__Work request__
The lines to reproduce from the material below are those from the one containing "no_clashes s ->" through the one containing "intros (Hok & Hpar & Hnc) Hh Hhost.", both included; write them out exactly and add nothing.

▼

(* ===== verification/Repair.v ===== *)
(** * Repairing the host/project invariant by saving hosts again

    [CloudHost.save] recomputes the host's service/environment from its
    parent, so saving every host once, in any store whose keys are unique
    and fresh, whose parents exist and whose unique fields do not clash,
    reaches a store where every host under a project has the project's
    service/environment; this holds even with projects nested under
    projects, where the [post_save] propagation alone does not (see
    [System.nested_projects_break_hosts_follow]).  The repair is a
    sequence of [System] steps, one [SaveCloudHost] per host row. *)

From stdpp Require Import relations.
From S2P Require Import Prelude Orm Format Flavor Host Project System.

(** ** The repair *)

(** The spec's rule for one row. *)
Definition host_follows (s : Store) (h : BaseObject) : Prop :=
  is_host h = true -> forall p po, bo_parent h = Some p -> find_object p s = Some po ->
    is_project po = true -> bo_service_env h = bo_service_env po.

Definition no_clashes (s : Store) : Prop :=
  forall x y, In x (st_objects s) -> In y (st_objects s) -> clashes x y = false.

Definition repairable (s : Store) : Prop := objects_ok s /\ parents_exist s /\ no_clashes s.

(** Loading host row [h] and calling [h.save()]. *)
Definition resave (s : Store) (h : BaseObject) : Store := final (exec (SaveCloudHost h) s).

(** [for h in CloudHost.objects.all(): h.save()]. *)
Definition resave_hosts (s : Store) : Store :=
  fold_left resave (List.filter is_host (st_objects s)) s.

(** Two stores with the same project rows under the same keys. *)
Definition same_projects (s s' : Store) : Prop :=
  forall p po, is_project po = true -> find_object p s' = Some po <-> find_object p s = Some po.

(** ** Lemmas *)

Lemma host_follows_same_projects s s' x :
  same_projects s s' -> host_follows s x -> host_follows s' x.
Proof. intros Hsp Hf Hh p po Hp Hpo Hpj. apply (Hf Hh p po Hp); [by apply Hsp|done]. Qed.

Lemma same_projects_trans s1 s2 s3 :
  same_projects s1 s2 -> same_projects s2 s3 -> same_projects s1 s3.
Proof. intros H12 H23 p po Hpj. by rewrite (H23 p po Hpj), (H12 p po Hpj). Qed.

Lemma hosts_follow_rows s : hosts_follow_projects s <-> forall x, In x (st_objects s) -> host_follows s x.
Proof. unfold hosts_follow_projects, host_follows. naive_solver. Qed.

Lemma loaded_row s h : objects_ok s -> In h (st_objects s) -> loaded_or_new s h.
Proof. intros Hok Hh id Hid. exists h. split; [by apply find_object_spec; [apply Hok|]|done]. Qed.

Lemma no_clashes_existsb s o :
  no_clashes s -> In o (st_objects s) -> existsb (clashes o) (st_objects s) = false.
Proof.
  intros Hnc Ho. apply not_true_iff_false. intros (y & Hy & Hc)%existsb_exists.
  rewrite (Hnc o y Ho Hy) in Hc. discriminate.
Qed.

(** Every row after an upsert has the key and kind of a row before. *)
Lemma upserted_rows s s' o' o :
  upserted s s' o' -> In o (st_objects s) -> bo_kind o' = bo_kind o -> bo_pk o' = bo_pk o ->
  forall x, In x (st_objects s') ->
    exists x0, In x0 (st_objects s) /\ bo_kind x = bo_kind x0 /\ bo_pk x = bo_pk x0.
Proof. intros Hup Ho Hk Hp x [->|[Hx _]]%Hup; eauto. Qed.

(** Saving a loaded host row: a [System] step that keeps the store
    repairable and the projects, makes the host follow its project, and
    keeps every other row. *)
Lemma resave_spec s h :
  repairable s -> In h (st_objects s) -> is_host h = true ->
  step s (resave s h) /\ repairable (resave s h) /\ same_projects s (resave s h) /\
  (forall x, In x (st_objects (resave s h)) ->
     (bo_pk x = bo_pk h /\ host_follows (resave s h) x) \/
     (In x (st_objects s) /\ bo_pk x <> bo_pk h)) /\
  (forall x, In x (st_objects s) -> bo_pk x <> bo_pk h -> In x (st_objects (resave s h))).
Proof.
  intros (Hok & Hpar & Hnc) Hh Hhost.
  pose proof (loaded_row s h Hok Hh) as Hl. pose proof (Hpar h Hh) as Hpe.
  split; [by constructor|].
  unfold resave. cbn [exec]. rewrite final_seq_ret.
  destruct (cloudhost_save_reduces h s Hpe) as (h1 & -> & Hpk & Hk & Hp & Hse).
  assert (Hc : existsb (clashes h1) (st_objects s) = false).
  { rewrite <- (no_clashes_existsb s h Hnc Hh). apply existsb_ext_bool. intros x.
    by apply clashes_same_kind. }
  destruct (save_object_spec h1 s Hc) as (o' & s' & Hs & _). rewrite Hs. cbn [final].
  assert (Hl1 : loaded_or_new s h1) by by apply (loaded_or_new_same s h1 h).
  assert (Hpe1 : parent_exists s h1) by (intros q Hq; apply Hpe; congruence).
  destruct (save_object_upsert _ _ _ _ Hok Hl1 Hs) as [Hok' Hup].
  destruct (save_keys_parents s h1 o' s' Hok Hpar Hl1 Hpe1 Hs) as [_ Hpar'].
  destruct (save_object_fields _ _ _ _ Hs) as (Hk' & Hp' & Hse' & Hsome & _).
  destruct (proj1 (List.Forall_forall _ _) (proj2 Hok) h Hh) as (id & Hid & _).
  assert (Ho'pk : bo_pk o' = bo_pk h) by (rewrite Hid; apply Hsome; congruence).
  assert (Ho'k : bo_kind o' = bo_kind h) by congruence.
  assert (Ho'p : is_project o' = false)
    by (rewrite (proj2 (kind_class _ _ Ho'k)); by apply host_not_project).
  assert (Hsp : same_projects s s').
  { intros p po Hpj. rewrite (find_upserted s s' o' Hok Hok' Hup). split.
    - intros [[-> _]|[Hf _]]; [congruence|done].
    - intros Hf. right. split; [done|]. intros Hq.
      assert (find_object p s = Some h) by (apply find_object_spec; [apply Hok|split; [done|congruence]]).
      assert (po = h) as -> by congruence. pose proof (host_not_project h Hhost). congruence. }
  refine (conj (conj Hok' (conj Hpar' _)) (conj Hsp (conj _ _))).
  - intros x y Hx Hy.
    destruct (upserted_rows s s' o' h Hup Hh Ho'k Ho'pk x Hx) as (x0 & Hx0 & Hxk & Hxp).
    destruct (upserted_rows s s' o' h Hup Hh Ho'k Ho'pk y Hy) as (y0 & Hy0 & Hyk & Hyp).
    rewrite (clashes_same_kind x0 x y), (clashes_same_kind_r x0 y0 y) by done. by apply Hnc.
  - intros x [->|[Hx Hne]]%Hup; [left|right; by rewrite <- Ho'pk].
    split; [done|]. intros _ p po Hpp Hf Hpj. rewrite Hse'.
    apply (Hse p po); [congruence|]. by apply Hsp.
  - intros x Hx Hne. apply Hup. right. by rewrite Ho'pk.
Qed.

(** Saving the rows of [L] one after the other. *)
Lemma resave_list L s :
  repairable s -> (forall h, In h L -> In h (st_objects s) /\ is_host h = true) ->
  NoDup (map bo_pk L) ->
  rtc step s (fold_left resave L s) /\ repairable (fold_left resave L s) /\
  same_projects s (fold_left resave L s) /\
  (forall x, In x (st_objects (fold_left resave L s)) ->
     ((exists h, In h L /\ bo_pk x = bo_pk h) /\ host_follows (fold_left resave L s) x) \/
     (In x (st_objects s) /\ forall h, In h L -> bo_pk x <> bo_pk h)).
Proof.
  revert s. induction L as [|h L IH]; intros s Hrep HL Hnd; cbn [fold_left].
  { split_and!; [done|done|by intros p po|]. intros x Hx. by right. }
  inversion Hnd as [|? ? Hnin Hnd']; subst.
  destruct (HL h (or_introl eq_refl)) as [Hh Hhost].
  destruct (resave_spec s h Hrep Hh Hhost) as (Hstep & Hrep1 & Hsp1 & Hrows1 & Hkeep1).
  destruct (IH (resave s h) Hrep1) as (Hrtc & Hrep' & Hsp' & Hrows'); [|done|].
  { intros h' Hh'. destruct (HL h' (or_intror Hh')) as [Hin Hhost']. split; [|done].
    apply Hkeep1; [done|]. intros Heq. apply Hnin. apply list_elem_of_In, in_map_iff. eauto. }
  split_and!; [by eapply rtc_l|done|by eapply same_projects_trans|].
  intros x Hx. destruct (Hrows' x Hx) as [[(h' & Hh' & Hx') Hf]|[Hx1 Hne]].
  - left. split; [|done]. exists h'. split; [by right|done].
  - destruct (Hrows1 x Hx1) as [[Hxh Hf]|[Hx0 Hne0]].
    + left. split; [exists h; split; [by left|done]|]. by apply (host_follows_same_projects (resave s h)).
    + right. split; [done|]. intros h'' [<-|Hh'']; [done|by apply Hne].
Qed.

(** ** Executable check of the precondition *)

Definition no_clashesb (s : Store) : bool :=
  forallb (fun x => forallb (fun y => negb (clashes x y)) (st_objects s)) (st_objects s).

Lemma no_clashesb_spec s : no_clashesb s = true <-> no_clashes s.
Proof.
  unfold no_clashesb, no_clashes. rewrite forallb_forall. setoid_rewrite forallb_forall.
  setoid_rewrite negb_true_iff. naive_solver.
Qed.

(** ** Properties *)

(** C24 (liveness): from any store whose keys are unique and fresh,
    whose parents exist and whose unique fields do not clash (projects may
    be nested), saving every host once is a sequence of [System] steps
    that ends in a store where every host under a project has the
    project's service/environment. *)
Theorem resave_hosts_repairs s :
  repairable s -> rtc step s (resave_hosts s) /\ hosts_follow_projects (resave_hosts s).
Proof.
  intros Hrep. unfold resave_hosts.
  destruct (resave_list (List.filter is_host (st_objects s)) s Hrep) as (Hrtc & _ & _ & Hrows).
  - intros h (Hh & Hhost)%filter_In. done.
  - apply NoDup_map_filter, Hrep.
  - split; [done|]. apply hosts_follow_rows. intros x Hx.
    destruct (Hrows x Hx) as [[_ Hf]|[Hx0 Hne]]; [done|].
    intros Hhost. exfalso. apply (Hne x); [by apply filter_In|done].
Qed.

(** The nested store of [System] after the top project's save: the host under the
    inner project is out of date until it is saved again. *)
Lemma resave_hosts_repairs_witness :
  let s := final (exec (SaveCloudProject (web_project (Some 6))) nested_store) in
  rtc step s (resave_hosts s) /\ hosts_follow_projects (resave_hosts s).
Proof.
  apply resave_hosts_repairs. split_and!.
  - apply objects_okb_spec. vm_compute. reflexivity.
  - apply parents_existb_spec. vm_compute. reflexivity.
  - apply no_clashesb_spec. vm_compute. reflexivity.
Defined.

▲

__Result for this task__
  no_clashes s -> In o (st_objects s) -> existsb (clashes o) (st_objects s) = false.
Proof.
  intros Hnc Ho. apply not_true_iff_false. intros (y & Hy & Hc)%existsb_exists.
  rewrite (Hnc o y Ho Hy) in Hc. discriminate.
Qed.

(** Every row after an upsert has the key and kind of a row before. *)
Lemma upserted_rows s s' o' o :
  upserted s s' o' -> In o (st_objects s) -> bo_kind o' = bo_kind o -> bo_pk o' = bo_pk o ->
  forall x, In x (st_objects s') ->
    exists x0, In x0 (st_objects s) /\ bo_kind x = bo_kind x0 /\ bo_pk x = bo_pk x0.
Proof. intros Hup Ho Hk Hp x [->|[Hx _]]%Hup; eauto. Qed.

(** Saving a loaded host row: a [System] step that keeps the store
    repairable and the projects, makes the host follow its project, and
    keeps every other row. *)
Lemma resave_spec s h :
  repairable s -> In h (st_objects s) -> is_host h = true ->
  step s (resave s h) /\ repairable (resave s h) /\ same_projects s (resave s h) /\
  (forall x, In x (st_objects (resave s h)) ->
     (bo_pk x = bo_pk h /\ host_follows (resave s h) x) \/
     (In x (st_objects s) /\ bo_pk x <> bo_pk h)) /\
  (forall x, In x (st_objects s) -> bo_pk x <> bo_pk h -> In x (st_objects (resave s h))).
Proof.
  intros (Hok & Hpar & Hnc) Hh Hhost.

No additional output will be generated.